All he’d ever wanted to do was travel, and ever since he was in his teens, his wanderlust had nagged at him. The reputation of his explorer ancestors was in his blood. To his mother’s eternal disappointment, he’d barely scraped through college, but he earned enough exams to get him onto the staff of an Outward Bound center. He then spent every spare moment training and studying his true passion—climbing. Finally he’d been accepted on some overseas events. Then slowly he worked his way onto more ambitious teams, and eventually he ran his own expeditions.
That was what he loved, where he really felt comfortable and as if he belonged. Out on the mountains, unencumbered by what others called civilized life, at the mercy—and the glory—of the elements. Pushing across challenging terrain, finding his way without the benefit of GPS, calling his own schedule, and concentrating fully on the rewards of surviving with nature. He wanted to be there, not here in a plush office with diamond-cut glasses of artificially sparkling water and fruit sliced into exactly the same-shaped pieces.

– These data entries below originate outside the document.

(** C5.  A create that fails at client resolution, at the create call or
    in the convergence after it returns that failure and leaves [d], and
    so its id, as it was; a delete that does not return nil leaves [d],
    and so its id, as it was. *)
Theorem failed_create_or_delete_keeps_id {R : Remote} (removed : string -> bool)
    (d : ResourceData) (w : World R) :
  (forall w1 e,
     EnvironmentClient R (Get d "environment_id") w = (w1, Failure e) ->
     fst (run (resourceRancherVolumeCreate removed) d w) = Err e /\
     rd (snd (run (resourceRancherVolumeCreate removed) d w)) = d) /\
  (forall w1 c w2 e,
     EnvironmentClient R (Get d "environment_id") w = (w1, Success c) ->
     Volume_Create R c (declaredVolume d) w1 = (w2, Failure e) ->
     fst (run (resourceRancherVolumeCreate removed) d w) = Err e /\
     rd (snd (run (resourceRancherVolumeCreate removed) d w)) = d) /\
  (forall w1 c w2 v o m3,
     EnvironmentClient R (Get d "environment_id") w = (w1, Success c) ->
     Volume_Create R c (declaredVolume d) w1 = (w2, Success v) ->
     WaitForState (createStateConf c (Id v))
       (mkMachine d w2 [EvEnvironmentClient (Get d "environment_id") (Success c);
                        EvCreate c (declaredVolume d) (Success v)]) = (o, m3) ->
     (forall snapshot, o <> Ok (Success snapshot)) ->
     fst (run (resourceRancherVolumeCreate removed) d w) <> Ok tt /\
     rd (snd (run (resourceRancherVolumeCreate removed) d w)) = d) /\
  (fst (run resourceRancherVolumeDelete d w) <> Ok tt ->
   rd (snd (run resourceRancherVolumeDelete d w)) = d).
Proof.
  split; [|split; [|split]].
  - intros w1 e H1. rewrite (create_client_fails removed d w w1 e H1). auto.
  - intros w1 c w2 e H1 H2. rewrite (create_call_fails removed d w w1 c w2 e H1 H2). auto.
  - intros w1 c w2 v o m3 H1 H2 H3 Hno.
    destruct (create_wait_fails removed d w w1 c w2 v o m3 H1 H2 H3 Hno) as (Hf & Hs & Hrd).
    split; [exact Hf|]. rewrite Hs. exact Hrd.
  - intros Hno. destruct (delete_run d w) as [(Hok & _)|(_ & _ & Hrd)]; [contradiction|exact Hrd].
Qed.

(** Four failing runs: no client; the create call refused; a volume seen
    active while create waits for inactive; a delete whose first lookup
    fails. *)
Lemma failed_create_or_delete_keeps_id_witness :
  let d := Scripted.declared "" in
  let create := resourceRancherVolumeCreate (R:=Scripted.remote) Scripted.removed in
  rd (snd (run create d
             (Scripted.mkScript (Failure "no client") (Failure "refused") []
                (Failure "refused") (Failure "refused")))) = d /\
  rd (snd (run create d
             (Scripted.mkScript (Success tt) (Failure "refused") []
                (Failure "refused") (Failure "refused")))) = d /\
  rd (snd (run create d (Scripted.script [Scripted.seen "active"]))) = d /\
  rd (snd (run (R:=Scripted.remote) resourceRancherVolumeDelete
             (Scripted.declared "vol-123") (Scripted.script []))) =
    Scripted.declared "vol-123".
Proof.
  cbv zeta. split; [|split; [|split]].
  - eapply (proj1 (failed_create_or_delete_keeps_id (R:=Scripted.remote) _ _ _)).
    vm_compute. reflexivity.
  - eapply (proj1 (proj2 (failed_create_or_delete_keeps_id (R:=Scripted.remote) _ _ _))).
    + vm_compute. reflexivity.
    + vm_compute. reflexivity.
  - eapply (proj1 (proj2 (proj2 (failed_create_or_delete_keeps_id (R:=Scripted.remote) _ _ _)))).
    + vm_compute. reflexivity.
    + vm_compute. reflexivity.
    + vm_compute. reflexivity.
    + intros snapshot. discriminate.
  - apply (proj2 (proj2 (proj2 (failed_create_or_delete_keeps_id (R:=Scripted.remote)
             Scripted.removed _ _)))).
    vm_compute. discriminate.
Defined.

(** Past the three points of C5 the id is assigned: a create whose
    convergence has succeeded and whose closing read fails returns that
    error with the new id in place. *)
Remark create_closing_read_fails :
  let out := run (resourceRancherVolumeCreate (R:=Scripted.remote) Scripted.removed)
               (Scripted.declared "") (Scripted.script [Scripted.seen "inactive"]) in
  fst out = Err "script exhausted" /\ rd_id (rd (snd out)) = "vol-123".
Proof. vm_compute. split; reflexivity. Qed.

Section ReadOutcome.
Context {R : Remote} (removed : string -> bool).
Implicit Types (d : ResourceData) (w : World R).

(** A read whose two calls succeed returns nil and leaves
    [refreshed]. *)
Lemma read_found d w w1 c w2 volume :
  EnvironmentClient R (Get d "environment_id") w = (w1, Success c) ->
  Volume_ById R c (rd_id d) w1 = (w2, Success volume) ->
  run (resourceRancherVolumeRead removed) d w =
    (Ok tt,
     mkMachine (refreshed removed d volume) w2
       [EvEnvironmentClient (Get d "environment_id") (Success c);
        EvById c (rd_id d) (Success volume)]).
Proof.
  intros H1 H2. unfold run.
  destruct (read_run removed (mkMachine d w [])) as (w1' & r1 & E1 & H).
  cbn [rd remote trace] in *. rewrite H1 in E1. injection E1 as <- <-.
  destruct H as (w2' & r2 & E2 & H). rewrite H2 in E2. injection E2 as <- <-.
  exact H.
Qed.
#[export] Instance platform : Platform machine := {|
  noconv_errno := 0;
  EOPNOTSUPP := 95;
  sun_path_size := 108;
  strerror := fun e =>
    if e =? EBADF then "Bad file descriptor"
    else if e =? ENOENT then "No such file or directory"
    else if e =? EINVAL then "Invalid argument"
    else "Unknown error";
  gai_strerror := fun _ => "Name or service not known";
  getopt_scan := gnu_getopt_scan;
  getopt_message := fun argv0 c =>
    argv0 ++ ": invalid option -- '" ++ String c EmptyString ++ "'"
    ++ newline;
  sys_fstat := fun m fd => if is_open m fd then (0, 0) else (-1, EBADF);
  sys_open := fun m path _ =>
    if existsb (String.eqb path) (files m) then allocate m
    else (-1, ENOENT, m);
  sys_getaddrinfo := fun m hostname _ _ =>
    match lookup_host (hosts m) hostname with
    | Some (a :: l) => (0, a :: l)
    | _ => (EAI_NONAME, [])
    end;
  sys_socket := fun m _ _ _ => allocate m;
  sys_setsockopt := fun m _ => m;
  sys_bind := fun m _ _ _ => (0, 0, m);
  sys_listen := fun m _ _ => (0, 0, m);
  sys_malloc := fun _ _ => true;
  argdata_get_str_c := fun ad =>
    match ad with
    | AD_STR s => if has_nul s then (EILSEQ, EmptyString) else (0, s)
    | _ => (EINVAL, EmptyString)
    end;
  argdata_get_buffer_length := fun ad => (0, Z.of_nat (List.length (fds_of ad)));
  argdata_get_buffer := fun ad => ([], fds_of ad);
  fd_table_insert_existing := fun m _ fd => (is_open m fd, EBADF, m);
  emulate := fun _ _ _ _ => None;
  program_exec := fun _ _ _ => None
|}.

(** The launching process has its three standard descriptors open. *)
Definition boot : machine :=
  {| open_fds := [0; 1; 2]; files := ["/etc/motd"];
     hosts := [("localhost",
                [{| ai_addr := {| sa_family := 2; sa_data := "127.0.0.1" |};
                    ai_addrlen := 16 |}]);
               ("twice",
                [{| ai_addr := {| sa_family := 2; sa_data := "10.0.0.1" |};
                    ai_addrlen := 16 |};
                 {| ai_addr := {| sa_family := 10; sa_data := "fd00::1" |};
                    ai_addrlen := 28 |}])];
     next_fd := 3 |}.

Definition start (m : machine) (parser : yaml_parser_t) : world machine :=
  {| w_parser := parser; w_os := m; w_stderr := EmptyString;
     w_calls := [] |}.

(** Modelled from the spec: [parse_subfield] of argdata_impl.h is not among
    the sources, and the design document says only that a pull parses
    exactly one sub-value at the offset and moves past it, and that a
    truncated buffer is malformed.  This decoder does that for sub-values
    stored as one length byte followed by that many bytes. *)
Definition parse_subfield (buf : list Byte.byte) (len : Z) : subfield :=
  match buf with
  | [] => {| sf_error := EINVAL; sf_value := None; sf_buf := 0;
             sf_len := len |}
  | b :: rest =>
      let n := Z.of_N (Byte.to_N b) in
      if len - 1 <? n then
        {| sf_error := EINVAL; sf_value := None; sf_buf := 0;
           sf_len := len |}
      else
        {| sf_error := 0;
           sf_value := Some (AD_BUFFER (firstn (Z.to_nat n) rest));
           sf_buf := 1 + n; sf_len := len - 1 - n |}
  end.

Definition iterator (buffer : list Byte.byte) (offset : Z)
  : argdata_seq_iterator_t :=
  {| it_container := AD_BUFFER buffer; it_offset := offset;
     it_error := 0; it_value := AD_NULL |}.

Definition at_ (l c : Z) : yaml_mark_t := {| line := l; column := c |}.

Definition scalar (tag : option string) (value : string) (l c : Z)
  : yaml_step :=
  Produce (scalar_event tag value (at_ l c)).

Definition mark (t : yaml_event_type_t) (tag : option string) (l c : Z)
  : yaml_step :=
  Produce {| event_type := t; scalar_tag := tag;
             scalar_value := EmptyString; start_mark := at_ l c |}.

(** Inputs for the runs below. *)
Definition fd_tag : option string := Some (TAG_PREFIX ++ "fd").

(** [{ !!int 0: a }] *)
Definition integer_key_map : yaml_parser_t :=
  [mark YAML_MAPPING_START_EVENT None 0 0;
   scalar (Some YAML_INT_TAG) "0" 0 2;
   scalar None "a" 0 11;
   mark YAML_MAPPING_END_EVENT None 0 13].

(** [!!str { a: b }] *)
Definition string_tagged_map : yaml_parser_t :=
  [mark YAML_MAPPING_START_EVENT (Some YAML_STR_TAG) 0 0;
   scalar None "a" 0 8;
   scalar None "b" 0 11;
   mark YAML_MAPPING_END_EVENT None 0 13].

(** The bytes of [true], a NUL and [x], as a double-quoted scalar with an
    escaped NUL delivers them. *)
Definition true_nul_x : string := "true" ++ String NUL "x".

(** Two sub-values of two bytes and one byte, and the same buffer cut
    short by one byte. *)
Definition whole_buffer : list Byte.byte :=
  [Byte.x02; Byte.x61; Byte.x62; Byte.x01; Byte.x63].
Definition truncated_buffer : list Byte.byte :=
  [Byte.x02; Byte.x61; Byte.x62; Byte.x02; Byte.x63].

He pushed his chair back again, and this time he got as far as the door before Polly called to him.
“Thanks for your honesty and cooperation, Dom. I really think this is going to be a wonderfully high-profile opportunity for us all.”
“Oh Jesus,” he muttered under his breath. To him, it had sounded more like a death knell.
“DOM?” Tanya inched her way along the corridor toward the foyer. She had the kind of look on her face that wouldn’t have looked amiss on a lion tamer, approaching the wildest beast without a chair or whip in her hand.
Dom had perched himself on one of the ludicrously uncomfortable plastic benches, designed by someone who obviously had a much smaller frame—and a less padded arse—than Dom’s. He sipped at another cup of generic liquid from the vending machine. It might be green tea this time. Like he cared.
Tanya sat beside him. “It’ll be all right.”
Dom bit back the sarcastic response to that. He had nothing but sympathy and respect for Tanya, putting up with him for the last couple of years. His mother had persuaded him he needed a personal assistant for the promotional aspects of his career, even while he protested he needed no such thing. But his mother, who would have preferred a chief of industry or, at the very least, a barrister for a son, had gone ahead and employed a PA for him.
Tanya had coped with booking his trips, liaising with embassies and officials throughout the world, and handling newspaper stories and interviews on both radio and TV. Dom loved sharing news and photographs of his trips, and he considered himself a pretty decent photographer, with several illustrated expedition accounts already published. But he abhorred the idea of being a media personality. And that came across pretty obviously with anyone he met. Tanya had become his first line of defense and the person who soothed all those he offended. Insult was his natural talent—he’d told her so on her first day. And ever since then, she’d made it her personal mission to prevent him getting away with it.
“Sorry for the impromptu announcement about my shockingly minority love life,” he said with a scowl. “But it’s better they know what they’re taking on, right?”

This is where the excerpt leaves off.